(** * SystemMPI easyblock: shallow embedding and verified properties

    Source: easybuild/easyblocks/generic/systemmpi.py

    Python byte strings are Rocq [string]s, [os.environ] and the other
    dictionaries are [gmap]s keyed by strings, exceptions are values of
    [exn], and a method that mutates [self] is a function from the object
    to an outcome paired with the object as the method left it. *)

From Stdlib Require Import Ascii String Bool Arith Lia.
From stdpp Require Import base option gmap strings fin_maps sorting.

Local Open Scope string_scope.

(** ** Python string operations used by the easyblock *)
Module PyStr.

Definition newline : ascii := "010"%char.
Definition slash : ascii := "/"%char.
Definition blank : ascii := " "%char.

(** [str.lower()] on a byte string (C locale): only [A-Z] change. *)
Definition lower_ascii (c : ascii) : ascii :=
  let n := nat_of_ascii c in
  if ((65 <=? n) && (n <=? 90))%nat then ascii_of_nat (n + 32) else c.

Fixpoint lower (s : string) : string :=
  match s with
  | EmptyString => EmptyString
  | String c s' => String (lower_ascii c) (lower s')
  end.

(** [s.startswith(p)] *)
Fixpoint startswith (p s : string) : bool :=
  match p, s with
  | EmptyString, _ => true
  | String a p', String b s' => Ascii.eqb a b && startswith p' s'
  | String _ _, EmptyString => false
  end.

(** [s.endswith(p)]: some suffix of [s] is [p]. *)
Fixpoint endswith (p s : string) : bool :=
  String.eqb p s ||
  match s with
  | EmptyString => false
  | String _ s' => endswith p s'
  end.

(** [c in s] for a single character *)
Fixpoint has_char (c : ascii) (s : string) : bool :=
  match s with
  | EmptyString => false
  | String b s' => Ascii.eqb c b || has_char c s'
  end.

(** [p in s] *)
Fixpoint contains (p s : string) : bool :=
  startswith p s ||
  match s with
  | EmptyString => false
  | String _ s' => contains p s'
  end.

(** [s[len(p):]] when [s] starts with [p] *)
Fixpoint strip_prefix (p s : string) : option string :=
  match p, s with
  | EmptyString, _ => Some s
  | String a p', String b s' =>
      if Ascii.eqb a b then strip_prefix p' s' else None
  | String _ _, EmptyString => None
  end.

(** [s.split(' ', 1)[0]]: the text before the first blank. *)
Fixpoint split_first_blank (s : string) : string :=
  match s with
  | EmptyString => EmptyString
  | String c s' =>
      if Ascii.eqb c blank then EmptyString
      else String c (split_first_blank s')
  end.

(** Helpers of [posixpath.dirname], working on the reversed path. *)
Fixpoint drop_to_slash (r : string) : string :=
  match r with
  | EmptyString => EmptyString
  | String c r' => if Ascii.eqb c slash then r else drop_to_slash r'
  end.

Fixpoint all_slashes (r : string) : bool :=
  match r with
  | EmptyString => true
  | String c r' => Ascii.eqb c slash && all_slashes r'
  end.

Fixpoint drop_slashes (r : string) : string :=
  match r with
  | EmptyString => EmptyString
  | String c r' => if Ascii.eqb c slash then drop_slashes r' else r
  end.

(** [os.path.dirname(p)] (posixpath):
    [i = p.rfind('/') + 1; head = p[:i];
     if head and head != '/'*len(head): head = head.rstrip('/')]. *)
Definition dirname (p : string) : string :=
  let head_rev := drop_to_slash (String.rev p) in
  if all_slashes head_rev then String.rev head_rev
  else String.rev (drop_slashes head_rev).

End PyStr.

(** ** The two regular expressions of the easyblock

    Both are searched with [re.search], that is, at the leftmost start
    position that admits a match, with greedy quantifiers that give
    characters back only when the rest of the pattern fails. *)
Module Regex.
Import PyStr.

■ **TASK PROMPT**
When the line with "EmptyString, _ => true" is reached in the data above, begin copying, and stop after the line with "(** [c in s] for a single character *)"; copy each line exactly, both ends included.

■ **FINISHED EXERCISE**
  | EmptyString, _ => true
  | String a p', String b s' => Ascii.eqb a b && startswith p' s'
  | String _ _, EmptyString => false
  end.

(** [s.endswith(p)]: some suffix of [s] is [p]. *)
Fixpoint endswith (p s : string) : bool :=
  String.eqb p s ||
  match s with
  | EmptyString => false
  | String _ s' => endswith p s'
  end.

(** [c in s] for a single character *)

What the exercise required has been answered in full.